[Work task]:
Copy the data exactly from the line that contains "writes := [];" through the line that contains "let look := look_at", keeping both end lines and leaving out everything else.

[Given records]:
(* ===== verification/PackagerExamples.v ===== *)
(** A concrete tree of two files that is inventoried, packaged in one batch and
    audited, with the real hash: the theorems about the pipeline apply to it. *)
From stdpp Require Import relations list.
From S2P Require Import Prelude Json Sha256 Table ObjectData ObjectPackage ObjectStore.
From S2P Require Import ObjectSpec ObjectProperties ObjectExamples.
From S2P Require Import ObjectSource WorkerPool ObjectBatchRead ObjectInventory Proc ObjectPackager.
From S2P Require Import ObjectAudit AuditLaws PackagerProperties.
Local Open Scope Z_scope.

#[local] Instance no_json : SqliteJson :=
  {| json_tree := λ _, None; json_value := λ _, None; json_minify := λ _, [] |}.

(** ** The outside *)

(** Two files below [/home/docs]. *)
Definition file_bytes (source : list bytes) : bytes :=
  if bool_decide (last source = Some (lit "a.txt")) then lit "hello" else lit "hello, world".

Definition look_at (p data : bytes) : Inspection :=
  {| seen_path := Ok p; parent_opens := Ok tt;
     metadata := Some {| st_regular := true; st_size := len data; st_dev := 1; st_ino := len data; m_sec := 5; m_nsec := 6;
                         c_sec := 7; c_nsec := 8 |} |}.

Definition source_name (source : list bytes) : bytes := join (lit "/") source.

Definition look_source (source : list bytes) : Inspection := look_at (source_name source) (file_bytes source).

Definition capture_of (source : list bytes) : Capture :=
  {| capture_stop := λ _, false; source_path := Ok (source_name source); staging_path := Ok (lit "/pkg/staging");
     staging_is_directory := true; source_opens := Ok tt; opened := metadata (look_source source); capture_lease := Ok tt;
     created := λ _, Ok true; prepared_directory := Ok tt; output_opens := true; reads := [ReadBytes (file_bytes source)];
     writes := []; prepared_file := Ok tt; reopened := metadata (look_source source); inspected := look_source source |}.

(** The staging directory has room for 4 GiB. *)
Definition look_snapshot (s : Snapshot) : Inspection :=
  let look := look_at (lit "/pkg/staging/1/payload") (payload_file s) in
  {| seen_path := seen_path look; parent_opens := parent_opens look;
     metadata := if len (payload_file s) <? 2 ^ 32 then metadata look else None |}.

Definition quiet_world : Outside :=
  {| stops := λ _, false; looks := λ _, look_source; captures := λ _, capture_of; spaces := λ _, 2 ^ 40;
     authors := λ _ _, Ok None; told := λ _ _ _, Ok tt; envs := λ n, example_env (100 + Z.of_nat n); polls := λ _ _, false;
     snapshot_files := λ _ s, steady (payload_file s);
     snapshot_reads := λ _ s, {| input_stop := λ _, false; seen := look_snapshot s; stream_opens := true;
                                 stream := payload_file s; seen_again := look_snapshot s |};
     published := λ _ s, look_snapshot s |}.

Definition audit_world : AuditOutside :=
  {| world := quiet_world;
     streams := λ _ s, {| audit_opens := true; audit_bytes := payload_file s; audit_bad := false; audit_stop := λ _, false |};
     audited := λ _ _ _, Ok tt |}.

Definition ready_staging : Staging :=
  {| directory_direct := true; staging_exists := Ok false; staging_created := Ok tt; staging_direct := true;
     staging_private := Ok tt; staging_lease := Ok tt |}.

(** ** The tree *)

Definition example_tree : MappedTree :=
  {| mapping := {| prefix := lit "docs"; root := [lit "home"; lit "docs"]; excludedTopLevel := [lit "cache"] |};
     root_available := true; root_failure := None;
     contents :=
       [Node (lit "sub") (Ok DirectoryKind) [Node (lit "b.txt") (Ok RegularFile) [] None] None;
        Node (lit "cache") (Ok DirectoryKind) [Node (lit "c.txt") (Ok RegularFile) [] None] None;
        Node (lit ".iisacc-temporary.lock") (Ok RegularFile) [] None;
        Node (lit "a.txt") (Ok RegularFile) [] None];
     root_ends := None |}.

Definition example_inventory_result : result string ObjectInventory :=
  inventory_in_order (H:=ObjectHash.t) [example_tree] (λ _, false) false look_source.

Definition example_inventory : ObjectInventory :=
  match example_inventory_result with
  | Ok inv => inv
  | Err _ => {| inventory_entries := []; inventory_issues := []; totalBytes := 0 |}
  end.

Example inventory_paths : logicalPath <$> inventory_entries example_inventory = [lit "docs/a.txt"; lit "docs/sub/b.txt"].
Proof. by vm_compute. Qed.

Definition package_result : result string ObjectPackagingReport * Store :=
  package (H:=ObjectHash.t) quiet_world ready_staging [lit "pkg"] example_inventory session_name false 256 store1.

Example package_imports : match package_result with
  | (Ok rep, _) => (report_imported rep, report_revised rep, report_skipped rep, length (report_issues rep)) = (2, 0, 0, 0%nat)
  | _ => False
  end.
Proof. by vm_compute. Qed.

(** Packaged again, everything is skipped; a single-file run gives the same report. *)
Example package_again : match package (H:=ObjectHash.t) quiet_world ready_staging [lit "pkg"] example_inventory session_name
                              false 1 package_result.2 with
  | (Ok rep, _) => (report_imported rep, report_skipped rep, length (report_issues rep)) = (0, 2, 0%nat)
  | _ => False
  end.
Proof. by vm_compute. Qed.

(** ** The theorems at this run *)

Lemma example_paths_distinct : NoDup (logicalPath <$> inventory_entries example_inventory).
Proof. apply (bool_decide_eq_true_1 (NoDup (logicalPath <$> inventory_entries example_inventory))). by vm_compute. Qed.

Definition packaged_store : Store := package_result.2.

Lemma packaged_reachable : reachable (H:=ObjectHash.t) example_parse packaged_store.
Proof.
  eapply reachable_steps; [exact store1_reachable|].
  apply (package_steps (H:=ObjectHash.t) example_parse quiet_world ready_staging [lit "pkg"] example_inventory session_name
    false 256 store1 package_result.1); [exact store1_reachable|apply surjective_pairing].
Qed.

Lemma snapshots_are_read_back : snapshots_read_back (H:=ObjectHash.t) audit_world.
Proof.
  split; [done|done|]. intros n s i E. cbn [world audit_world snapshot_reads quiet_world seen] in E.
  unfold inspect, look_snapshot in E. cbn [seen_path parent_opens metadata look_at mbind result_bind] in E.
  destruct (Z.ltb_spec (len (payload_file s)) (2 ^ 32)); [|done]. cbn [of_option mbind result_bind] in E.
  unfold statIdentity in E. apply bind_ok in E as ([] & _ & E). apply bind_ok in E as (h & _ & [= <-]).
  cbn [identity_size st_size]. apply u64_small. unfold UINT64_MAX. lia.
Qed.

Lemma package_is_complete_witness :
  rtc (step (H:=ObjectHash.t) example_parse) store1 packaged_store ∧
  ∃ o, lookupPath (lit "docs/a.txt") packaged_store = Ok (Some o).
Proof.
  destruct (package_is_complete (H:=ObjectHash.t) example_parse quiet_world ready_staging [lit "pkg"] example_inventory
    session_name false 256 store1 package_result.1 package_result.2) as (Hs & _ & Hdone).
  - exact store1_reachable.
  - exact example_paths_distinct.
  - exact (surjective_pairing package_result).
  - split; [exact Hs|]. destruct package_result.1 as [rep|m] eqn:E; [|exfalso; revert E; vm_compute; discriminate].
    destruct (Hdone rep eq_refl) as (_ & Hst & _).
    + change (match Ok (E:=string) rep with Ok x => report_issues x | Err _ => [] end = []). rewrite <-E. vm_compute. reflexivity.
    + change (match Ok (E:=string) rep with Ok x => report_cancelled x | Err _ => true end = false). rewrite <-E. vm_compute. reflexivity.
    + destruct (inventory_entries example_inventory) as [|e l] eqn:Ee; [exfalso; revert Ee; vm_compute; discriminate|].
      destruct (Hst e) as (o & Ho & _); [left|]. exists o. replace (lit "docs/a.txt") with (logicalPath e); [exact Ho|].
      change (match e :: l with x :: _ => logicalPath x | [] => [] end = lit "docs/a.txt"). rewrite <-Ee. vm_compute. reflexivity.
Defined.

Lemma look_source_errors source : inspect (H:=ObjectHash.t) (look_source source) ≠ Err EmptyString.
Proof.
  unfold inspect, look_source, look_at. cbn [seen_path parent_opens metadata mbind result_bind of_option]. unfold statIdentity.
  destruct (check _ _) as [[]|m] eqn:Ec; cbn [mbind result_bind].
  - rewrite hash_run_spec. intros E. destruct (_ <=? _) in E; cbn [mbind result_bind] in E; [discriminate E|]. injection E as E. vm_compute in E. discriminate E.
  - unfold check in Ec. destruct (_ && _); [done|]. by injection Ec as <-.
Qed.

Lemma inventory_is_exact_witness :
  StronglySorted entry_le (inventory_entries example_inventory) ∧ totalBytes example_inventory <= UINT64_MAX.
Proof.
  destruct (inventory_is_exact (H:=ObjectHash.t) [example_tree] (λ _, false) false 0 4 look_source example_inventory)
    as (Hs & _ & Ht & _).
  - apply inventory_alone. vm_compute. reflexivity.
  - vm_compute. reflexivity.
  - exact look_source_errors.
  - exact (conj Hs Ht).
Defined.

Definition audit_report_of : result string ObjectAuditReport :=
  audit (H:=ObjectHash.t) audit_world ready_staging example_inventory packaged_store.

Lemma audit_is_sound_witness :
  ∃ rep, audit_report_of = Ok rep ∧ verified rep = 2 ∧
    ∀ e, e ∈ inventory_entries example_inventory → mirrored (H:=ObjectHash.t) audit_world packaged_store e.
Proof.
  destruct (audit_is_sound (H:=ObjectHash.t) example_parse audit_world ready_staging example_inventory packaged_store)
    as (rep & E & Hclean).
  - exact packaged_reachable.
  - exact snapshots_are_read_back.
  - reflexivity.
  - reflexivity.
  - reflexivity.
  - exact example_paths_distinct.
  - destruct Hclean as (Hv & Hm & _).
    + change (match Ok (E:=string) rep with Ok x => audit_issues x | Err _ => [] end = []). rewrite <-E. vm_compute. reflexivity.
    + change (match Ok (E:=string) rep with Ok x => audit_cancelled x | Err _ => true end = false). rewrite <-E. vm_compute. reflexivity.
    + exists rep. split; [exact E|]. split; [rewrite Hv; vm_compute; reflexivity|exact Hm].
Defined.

[Response to this exercise]:
     writes := []; prepared_file := Ok tt; reopened := metadata (look_source source); inspected := look_source source |}.

(** The staging directory has room for 4 GiB. *)
Definition look_snapshot (s : Snapshot) : Inspection :=
  let look := look_at (lit "/pkg/staging/1/payload") (payload_file s) in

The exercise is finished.